Egypt’s central bank has delivered $1 billion to the Ministry of Petroleum to repay part of the state’s debt to foreign oil companies, according to a report.
Egypt pledged last week to pay $300 million of the money it owed to foreign oil companies in Egyptian pounds starting from December as part of a $1.5 billion repayment scheme designed to revive confidence in its economy after years of turmoil.
The country also said it would repay a further $3 billion of the $6.3 billion it says it owed foreign oil companies operating in the country in monthly instalments until 2017.

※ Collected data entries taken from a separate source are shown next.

(* ===== verification/Ex.v ===== *)
(** * Executive objects: headers, handle tables, processes and threads

    The reference-counted objects of [kernel/ex]: [object.c] (headers),
    [handle.c] (the per-process handle table), [process.c] and [thread.c]
    (life cycle), [runtime_table.c] (the published process and thread tables,
    termination and completion), [image.c] (the capability seed), the
    finalisation half of [user_runtime_bridge.c] and the non-blocking halves
    of [process_control.c].

    A header is designated by the object that embeds it ([EX_OBJECT]), so
    [CONTAINING_RECORD] is pattern matching.  Process and thread structures
    live in maps from their address; freeing one removes it, and any later
    access through a stale pointer is [Oob].  Everything below the executive
    (heap, address spaces, staging, kernel threads, input focus, events) is
    the interface [ExServices]. *)

From S2P Require Import Prelude.
From S2P Require PageTable Sched.

Local Open Scope Z_scope.

Notation KE_PROCESS_ADDRESS_SPACE := PageTable.PageTable.KE_PROCESS_ADDRESS_SPACE.
Notation mkProcessSpace := PageTable.PageTable.mkProcessSpace.
Notation PsInitialized := PageTable.PageTable.PsInitialized.
Notation PsRootPageTablePhys := PageTable.PageTable.PsRootPageTablePhys.
Notation KTHREAD_STATE := Sched.Sched.KTHREAD_STATE.
#[export] Existing Instance Sched.Sched.KTHREAD_STATE_eq_dec.

(** ** Data *)

Inductive EX_OBJECT_TYPE :=
| EX_OBJECT_TYPE_INVALID
| EX_OBJECT_TYPE_PROCESS
| EX_OBJECT_TYPE_THREAD
| EX_OBJECT_TYPE_CONSOLE.

#[export] Instance EX_OBJECT_TYPE_eq_dec : EqDecision EX_OBJECT_TYPE.
Proof. solve_decision. Defined.

(** Which structure a header sits in. *)
Inductive EX_OBJECT :=
| ObjProcess (p : Z)
| ObjThread (t : Z)
| ObjStdout (p : Z).

#[export] Instance EX_OBJECT_eq_dec : EqDecision EX_OBJECT.
Proof. solve_decision. Defined.

(** The destroy routines the code installs. *)
Inductive EX_OBJECT_DESTROY_ROUTINE :=
| DestroyProcessRoutine
| DestroyThreadRoutine
| DestroyStdoutRoutine.

Record EX_OBJECT_HEADER : Type := mkHeader {
  Type_ : EX_OBJECT_TYPE;
  ReferenceCount : Z;
  Flags : Z;
  DestroyRoutine : option EX_OBJECT_DESTROY_ROUTINE;
}.

Notation EX_HANDLE := Z (only parsing).

Definition EX_HANDLE_INVALID : EX_HANDLE := 0.
Definition EX_MAX_HANDLES_PER_PROCESS : Z := 32.
Definition EX_HANDLE_RIGHT_NONE : Z := 0.
Definition EX_HANDLE_RIGHT_QUERY : Z := 1.
Definition EX_HANDLE_RIGHT_CLOSE : Z := 2.
Definition EX_HANDLE_RIGHT_PROCESS_SELF : Z := 4.
Definition EX_HANDLE_RIGHT_THREAD_SELF : Z := 8.
Definition EX_HANDLE_RIGHT_WRITE : Z := 16.
Definition EX_HANDLE_RIGHT_WAIT : Z := 32.

Record EX_HANDLE_SLOT : Type := mkSlot {
  Object : option EX_OBJECT;
  Rights : Z;
  Generation : Z;
}.

Inductive EX_PROCESS_STATE :=
| EX_PROCESS_STATE_CREATED
| EX_PROCESS_STATE_READY
| EX_PROCESS_STATE_TERMINATED.

Inductive EX_PROCESS_TERMINATION_REASON :=
| EX_PROCESS_TERMINATION_REASON_NONE
| EX_PROCESS_TERMINATION_REASON_EXIT
| EX_PROCESS_TERMINATION_REASON_KILL
| EX_PROCESS_TERMINATION_REASON_FAULT.

#[export] Instance EX_PROCESS_STATE_eq_dec : EqDecision EX_PROCESS_STATE.
Proof. solve_decision. Defined.
#[export] Instance EX_PROCESS_TERMINATION_REASON_eq_dec : EqDecision EX_PROCESS_TERMINATION_REASON.
Proof. solve_decision. Defined.

(** [StdoutHeader]/[StdoutOwner] are the embedded [StdoutService]. *)
Record EX_PROCESS : Type := mkProcess {
  Header : EX_OBJECT_HEADER;
  AddressSpace : KE_PROCESS_ADDRESS_SPACE;
  Staging : Z;
  SelfHandle : EX_HANDLE;
  StdoutHandle : EX_HANDLE;
  WaitHandle : EX_HANDLE;
  ProcessId : Z;
  ParentProcessId : Z;
  MainThreadId : Z;
  State : EX_PROCESS_STATE;
  ExitStatus : Z;
  TerminationReason : EX_PROCESS_TERMINATION_REASON;
  KillRequested : bool;
  CompletionRetained : bool;
  CompletionSignaled : bool;
  Foreground : bool;
  RestoreForegroundOwnerThreadId : Z;
  ProgramId : Z;
  StdoutHeader : EX_OBJECT_HEADER;
  StdoutOwner : Z;
  HandleTable : list EX_HANDLE_SLOT;
}.

Record EX_THREAD : Type := mkThread {
  tHeader : EX_OBJECT_HEADER;
  Thread : Z;
  Process : Z;
  tSelfHandle : EX_HANDLE;
  ThreadId : Z;
  tCompletionSignaled : bool;
}.

(** An entry of the process or the thread table ([Entry] 0 is NULL). *)
Record TABLE_ENTRY : Type := mkEntry {
  Active : bool;
  Entry : Z;
}.

Definition EX_MAX_PROCESSES : Z := 8.
Definition EX_MAX_THREADS_PER_PROCESS : Z := 1.
Definition EX_RUNTIME_PROCESS_TABLE_CAPACITY : Z := EX_MAX_PROCESSES.
Definition EX_RUNTIME_THREAD_TABLE_CAPACITY : Z := EX_MAX_PROCESSES * EX_MAX_THREADS_PER_PROCESS.

(** The state of the executive over a world [W] of lower-level services. *)
Record EX (W : Type) : Type := mkEX {
  processes : gmap Z EX_PROCESS;
  exthreads : gmap Z EX_THREAD;
  gExRuntimeProcessTable : list TABLE_ENTRY;
  gExRuntimeThreadTable : list TABLE_ENTRY;
  gNextRuntimeProcessId : Z;
  Svc : W;
}.
Arguments mkEX {W}.
Arguments processes {W}.
Arguments exthreads {W}.
Arguments gExRuntimeProcessTable {W}.
Arguments gExRuntimeThreadTable {W}.
Arguments gNextRuntimeProcessId {W}.
Arguments Svc {W}.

“The central bank has transferred on Thursday $1 billion to the petroleum ministry to pay the late debts of oil foreign companies and the ministry of petroleum will tomorrow pay the foreign companies,” central bank governor Hisham Ramez told Reuters.
Egypt is trying to encourage foreign oil companies to increase exploration and production in the country in exchange for a more rapid repayment of the money it owes them.
The country has been struggling to meet soaring energy bills caused by high subsidies on fuel products for its 85 million population.
The government’s ability to pay oil companies and contractors was hit after the popular uprising that ousted president Hosni Mubarak in early 2011 affcted tourism and investment and cut tax revenue.
Financial disclosures by firms including BP, BG Group, Edison and TransGlobe Energy show Egypt owed them more than $5.2 billion at the end of 2012.
Political turmoil has intensified since the army overthrew president Mohamed Mursi of the Muslim Brotherhood in July.
Egypt’s foreign currency reserves, which stood at $36 billion before Mubarak was ousted in 2011, have been under pressure since then. They fell to $17.8 billion in November from $18.6 billion in October, Reuters reported.
Since the removal of Mursi, Saudi Arabia, Kuwait and the United Arab Emirates promised Egypt a total of $12 billion in grants, interest-free loans and oil products.